Dempsey’s first loss in eight years sparked months of furious speculation about whether or not he would retire. Then all interest abruptly focused on Charles Lindbergh’s departure from New York in late May 1927, and exploded when he landed near Paris, becoming the first person to fly across the Atlantic alone. The New York Times headline read: “Lindbergh Does It!”

Tunney hits the canvas.
Tunney hits the canvas.

Throughout The Long Count, Heimer mentions other significant exploits along with daily and weekly updates on the negotiations and events between Tunney and Dempsey: Murderer’s Row; the trial and execution of Sacco and Vanzetti; the latest news from Broadway; the development of films with sound; the downward spiral of Charlie Chaplin’s marriage. It was all consumed and led to “The Long Count” fight, which was more than just a boxing match, but a genuine cultural event, one of the biggest fights in the history of the sport in terms of money and anticipation.

Between two fights involving Tunney and Dempsey there were twenty rounds and more than 200,000 live spectators with embossed gold tickets. The boxers traded knockdowns, although only one mattered. In fact, when Tunney backed down on a left hook-cleanup combination that dropped him in the seventh round, the count administered by referee Dave Barry became the focus of the entire Tunney vs. Dempsey story.

Dempsey finally where he’s supposed to be, but it’s too late.

With crowds gathering on the streets of New York and people riding aimless cable cars listening, not to mention inmates at Sing Sing and the New Jersey State Prison, Barry administered a belated ten count to Tunney when Dempsey stood on his prey and stayed in the wrong corner for too long. Tunney then got up and weathered the attack, even dropping Dempsey in the next round with a right hand, but Barry’s quick count only served to amplify the complaints after “The Fighting Marine” won another decision.
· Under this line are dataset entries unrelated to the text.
(* ===== verification/GrisuRound.v ===== *)
(** * Grisu2: the text reads back as the number

    The decimal number that [grisu2] generates lies strictly inside the
    rounding interval of the double, and the text that [format_buffer] makes of
    it is a number of the JSON grammar with that value: so [std::strtod] of
    what [to_chars] wrote is the double again.  Nothing is written outside the
    number buffer, no assertion fails and no loop outlasts its bound. *)

From S2P Require Import Prelude Text Double Grisu GrisuDigits.
From Stdlib Require Import QArith Qpower Lqa.
#[local] Open Scope Z_scope.

(** ** The generated number is inside the rounding interval *)

Lemma digits_val_bound ds : all_digits ds → digits_val ds < 10 ^ zlen ds.
Proof.
  induction ds as [|c ds IH] using rev_ind; [done|]. intros [Hs Hc]%Forall_app. apply Forall_cons in Hc as [Hc _].
  rewrite digits_val_snoc. apply is_digit_val in Hc. specialize (IH Hs). autorewrite with zlen.
  replace (zlen ds + (1 + 0)) with (Z.succ (zlen ds)) by lia. rewrite Z.pow_succ_r by apply zlen_nonneg. lia.
Qed.

Lemma proper_pos ds : proper ds → 0 < digits_val ds.
Proof.
  intros [Ha Hl _]. destruct ds as [|c ds]; [done|]. change (c :: ds) with ([c] ++ ds). rewrite digits_val_concat.
  apply Forall_cons in Ha as [_ Ha]. pose proof (digits_val_nonneg ds Ha).
  change (digits_val [c]) with (digit_val c). pose proof (Z.pow_pos_nonneg 10 (zlen ds) ltac:(lia) (zlen_nonneg ds)). nia.
Qed.

#[local] Open Scope Q_scope.

Lemma power_ratio c : inject_Z (power_num c) * 2 ^ cp_e c == 10 ^ cp_k c * inject_Z (power_den c).
Proof.
  unfold power_num, power_den. rewrite !inject_Z_mult, <- (pow10_split (cp_k c)), <- (pow2_split (cp_e c)). ring.
Qed.

Lemma power_den_pos c : 0 < inject_Z (power_den c).
Proof. apply inject_pos, Z.mul_pos_pos; lia. Qed.

(** From the scaled integers to the numbers they stand for. *)
Section Unscale.
Context (c : cached_power) (e A V a b : Z).
Hypothesis (Ha : (0 ≤ a)%Z) (Hb : (0 ≤ b)%Z) (He : (0 ≤ - (cp_e c + e + 64))%Z).

Let K : Q := inject_Z (power_den c) * 10 ^ (cp_k c + b) * 2 ^ (- cp_e c - e).
(* ===== verification/Notifier.v ===== *)
(** * The reactor's wake-up channel

    Models [include/net/ReactorNotifier.hpp] and [src/net/ReactorNotifier.cpp].
    The kernel's side is an eventfd opened with [EFD_NONBLOCK]: a 64-bit
    counter to which [write] adds (failing with [EAGAIN] when the sum would
    reach [2^64 - 1]) and which [read] returns and resets (failing with
    [EAGAIN] when it is zero); either call can be interrupted ([EINTR]). *)

From S2P Require Import Prelude.
#[local] Open Scope Z_scope.

(** The answer to one [read] or [write] of eight bytes. *)
Inductive IoAnswer := IoDone | IoIntr | IoAgain | IoError.

#[export] Instance IoAnswer_eq_dec : EqDecision IoAnswer.
Proof. solve_decision. Defined.

(** The notifier: its descriptor ([-1] when closed) and the kernel counter
    behind it. *)
Record ReactorNotifier := mkNotifier {
  nf_fd : Z;
  nf_counter : Z;
}.

Definition EVENTFD_MAX : Z := 2 ^ 64 - 2.

Definition newNotifier : ReactorNotifier := mkNotifier (-1) 0.

(** [eventfd] system calls on an open descriptor. *)
Definition eventfd_write (counter value : Z) : IoAnswer * Z :=
  if counter + value >? EVENTFD_MAX then (IoAgain, counter) else (IoDone, counter + value).

Definition eventfd_read (counter : Z) : IoAnswer * Z :=
  if counter =? 0 then (IoAgain, counter) else (IoDone, 0).

(** [open]: [fresh] is the descriptor [eventfd(0, ...)] returns, [-1] on failure. *)
Definition open (fresh : Z) (n : ReactorNotifier) : bool * ReactorNotifier :=
  if negb (nf_fd n =? -1) then (true, n)
  else (negb (fresh =? -1), mkNotifier fresh 0).

(** [notify]: [interrupts] is how many times the [write] is interrupted before
    the kernel answers it. *)
Fixpoint notify_loop (interrupts : nat) (n : ReactorNotifier) : bool * ReactorNotifier :=
  match interrupts with
  | S k => notify_loop k n
  | O =>
    match eventfd_write (nf_counter n) 1 with
    | (IoDone, c) => (true, mkNotifier (nf_fd n) c)
    | (a, c) => (bool_decide (a = IoAgain), mkNotifier (nf_fd n) c)
    end
  end.

Definition notify (interrupts : nat) (n : ReactorNotifier) : bool * ReactorNotifier :=
  if nf_fd n =? -1 then (false, n) else notify_loop interrupts n.

(** What happens between two reads of [consume]: the next [read] is
    interrupted, or it is answered after [k] more notifications by other
    threads. *)
Inductive ReadTurn := TurnIntr | TurnRead (k : nat).

Definition arrivals (k : nat) (n : ReactorNotifier) : ReactorNotifier :=
  Nat.iter k (fun n => (notify 0 n).2) n.

(** [consume] reads until [EAGAIN].  [None]: the loop is still reading at the
    end of [turns]. *)
Fixpoint consume_loop (turns : list ReadTurn) (n : ReactorNotifier)
    : option (bool * ReactorNotifier) :=
  match turns with
  | [] => None
  | TurnIntr :: turns => consume_loop turns n
  | TurnRead k :: turns =>
    let n := arrivals k n in
    match eventfd_read (nf_counter n) with
    | (IoDone, c) => consume_loop turns (mkNotifier (nf_fd n) c)
    | (a, c) => Some (bool_decide (a = IoAgain), mkNotifier (nf_fd n) c)
    end
  end.

Definition consume (turns : list ReadTurn) (n : ReactorNotifier)
    : option (bool * ReactorNotifier) :=
  if nf_fd n =? -1 then Some (false, n) else consume_loop turns n.

(** [close]: the descriptor is exchanged for [-1]; the descriptor passed to
    [::close], if any. *)
Definition close_notifier (n : ReactorNotifier) : option Z * ReactorNotifier :=
  (if nf_fd n =? -1 then None else Some (nf_fd n), mkNotifier (-1) (nf_counter n)).

(** The counter the kernel can hold. *)
Definition notifier_ok (n : ReactorNotifier) : Prop := 0 ≤ nf_counter n ≤ EVENTFD_MAX.

(** A wake-up is pending: the descriptor is readable, so [epoll_wait] returns. *)
Definition readable (n : ReactorNotifier) : Prop := nf_fd n ≠ -1 ∧ 0 < nf_counter n.

(** ** Lemmas *)

Lemma notify_loop_interrupts k n : notify_loop k n = notify_loop 0 n.
Proof. induction k; simpl in *; auto. Qed.

Lemma notify_open k n :
  nf_fd n ≠ -1 → notifier_ok n →
  (notify k n).1 = true ∧ readable (notify k n).2 ∧ notifier_ok (notify k n).2 ∧
  nf_fd (notify k n).2 = nf_fd n.
Proof.
  intros Hfd [H0 H1]. unfold notify. destruct (Z.eqb_spec (nf_fd n) (-1)); [done|].
  rewrite notify_loop_interrupts. unfold notify_loop, eventfd_write, readable, notifier_ok.
  destruct (_ >? _) eqn:E; rewrite Z.gtb_ltb in E; bool_facts; simpl; unfold EVENTFD_MAX in *;
    split_and!; done || lia.
Qed.

Lemma notify_closed k n : nf_fd n = -1 → notify k n = (false, n).
Proof. intros E. unfold notify. by rewrite E. Qed.

Lemma notify_mono k n : notifier_ok n → nf_counter n ≤ nf_counter (notify k n).2 ∧ notifier_ok (notify k n).2.
Proof.
  intros [H0 H1]. unfold notify. case_bool; [done|].
  rewrite notify_loop_interrupts. unfold notify_loop, eventfd_write, notifier_ok.
  destruct (_ >? _) eqn:E'; rewrite Z.gtb_ltb in E'; bool_facts; simpl; lia.
Qed.

Lemma notify_fd k n : nf_fd (notify k n).2 = nf_fd n.
Proof.
  unfold notify. case_bool; [done|]. rewrite notify_loop_interrupts.
  unfold notify_loop, eventfd_write. by case_bool.
Qed.

Lemma arrivals_ok k n :
  notifier_ok n → notifier_ok (arrivals k n) ∧ nf_fd (arrivals k n) = nf_fd n ∧
  nf_counter n ≤ nf_counter (arrivals k n) ∧
  (nf_fd n ≠ -1 → (0 < k)%nat → 0 < nf_counter (arrivals k n)).
Proof.
  intros Hok. unfold arrivals. induction k as [|k (IH1 & IH2 & IH3 & IH4)]; simpl; [split_and!; done || lia|].
  destruct (notify_mono 0 _ IH1) as [? ?]. split_and!; [done|by rewrite notify_fd|lia|].
  intros Hfd _. rewrite <- IH2 in Hfd.
  by destruct (notify_open 0 _ Hfd IH1) as (_ & [_ ?] & _).
Qed.

Lemma consume_loop_spec turns n b n' :
  notifier_ok n → consume_loop turns n = Some (b, n') →
  b = true ∧ nf_counter n' = 0 ∧ nf_fd n' = nf_fd n.
Proof.
  revert n. induction turns as [|[|k] turns IH]; intros n Hok; simpl; [done|by apply IH|].
  destruct (arrivals_ok k n Hok) as (Hok' & Hfd & _ & _).
  unfold eventfd_read. destruct (Z.eqb_spec (nf_counter (arrivals k n)) 0) as [E|E].
  - intros [= <- <-]. rewrite E. by split_and!.
  - intros H. rewrite <- Hfd. apply (IH (mkNotifier (nf_fd (arrivals k n)) 0)); [|done].
    unfold notifier_ok, EVENTFD_MAX. simpl. lia.
Qed.

(** Two answered reads with nothing arriving in between are enough. *)
Lemma consume_loop_returns n :
  consume_loop [TurnRead 0; TurnRead 0] n = Some (true, mkNotifier (nf_fd n) 0).
Proof.
  simpl. unfold eventfd_read. destruct (Z.eqb_spec (nf_counter n) 0) as [E|E]; simpl; [|done].
  by rewrite E.
Qed.

(** ** Theorems *)

(** Wake-ups are never lost and never block the caller: on an open
    notifier [notify] reports success and leaves the descriptor readable,
    also when the counter is saturated ([EAGAIN]) and however often the call
    is interrupted; on a closed one it reports failure and changes nothing. *)
Theorem notify_wakes k n :
  notifier_ok n →
  notifier_ok (notify k n).2 ∧
  (nf_fd n ≠ -1 → (notify k n).1 = true ∧ readable (notify k n).2) ∧
  (nf_fd n = -1 → notify k n = (false, n)).
Proof.
  intros Hok. split_and!.
  - by apply notify_mono.
  - intros Hfd. by destruct (notify_open k n Hfd Hok) as (? & ? & _).
  - apply notify_closed.
Qed.

Lemma notify_wakes_witness :
  notifier_ok (mkNotifier 6 EVENTFD_MAX) ∧
  (notify 2 (mkNotifier 6 EVENTFD_MAX)).1 = true ∧
  readable (notify 2 (mkNotifier 6 EVENTFD_MAX)).2.
Proof.
  assert (H : notifier_ok (mkNotifier 6 EVENTFD_MAX)) by (split; vm_compute; congruence).
  split; [exact H|]. refine (proj1 (proj2 (notify_wakes 2 _ H)) _). discriminate.
Defined.

(** [consume] empties the counter, so that the next [notify] wakes the
    reactor again: when it returns on an open notifier it reports success and
    the counter is zero at the read that ended it, whatever notifications and
    interrupts came in between; and it does return once two reads in a row
    meet no new notification. *)
Theorem consume_clears turns n b n' :
  notifier_ok n → nf_fd n ≠ -1 → consume turns n = Some (b, n') →
  b = true ∧ nf_counter n' = 0 ∧ nf_fd n' = nf_fd n ∧
  (∀ k, readable (notify k n').2) ∧
  consume [TurnRead 0; TurnRead 0] n = Some (true, mkNotifier (nf_fd n) 0).
Proof.
  intros Hok Hfd. unfold consume. destruct (Z.eqb_spec (nf_fd n) (-1)); [done|].
  intros H. destruct (consume_loop_spec _ _ _ _ Hok H) as (-> & Hc & E).
  split_and!; [done..| |by apply consume_loop_returns]. intros k.
  refine (proj1 (proj2 (notify_open k n' _ _))); [by rewrite E|].
  unfold notifier_ok, EVENTFD_MAX. lia.
Qed.

Lemma consume_clears_witness :
  consume [TurnIntr; TurnRead 3; TurnRead 1; TurnRead 0] (mkNotifier 6 1) = Some (true, mkNotifier 6 0) ∧
  ∀ k, readable (notify k (mkNotifier 6 0)).2.
Proof.
  assert (H : consume [TurnIntr; TurnRead 3; TurnRead 1; TurnRead 0] (mkNotifier 6 1)
              = Some (true, mkNotifier 6 0)) by reflexivity.
  split; [exact H|].
  refine (proj1 (proj2 (proj2 (proj2 (consume_clears _ (mkNotifier 6 1) _ _ _ _ H))))).
  - split; vm_compute; congruence.
  - discriminate.
Defined.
And with that, more groan than explosion, the reign and era of the great Jack Dempsey came to an end.

Barry resumes the count as the pale-eyed Tunney prepares to get up.
Barry resumes the count as the pale-eyed Tunney prepares to get up.

When the complaints poured in quickly, it didn’t take long for Tunney’s representatives to set up a pre-fight meeting with Illinois Commissioner John Regiheimer, attended by members of both sides of the fight, where it was agreed that a fighter who scores a fall must go immediately. to a neutral corner. Nat Fleischer, founder and editor of The Ring and Dempsey’s biographer, was among those who thought it was “plausible” that Tunney could have moved up even with a normal count.

“The arguments were just beginning and would go on for the next forty years. But the Long Count was over,” Heimer wrote in 1969. What he could not have predicted is that the storylines would continue for decades more, the mythology still intact.

—Patrick Connor

The Long Count publication first appeared in The Fight City.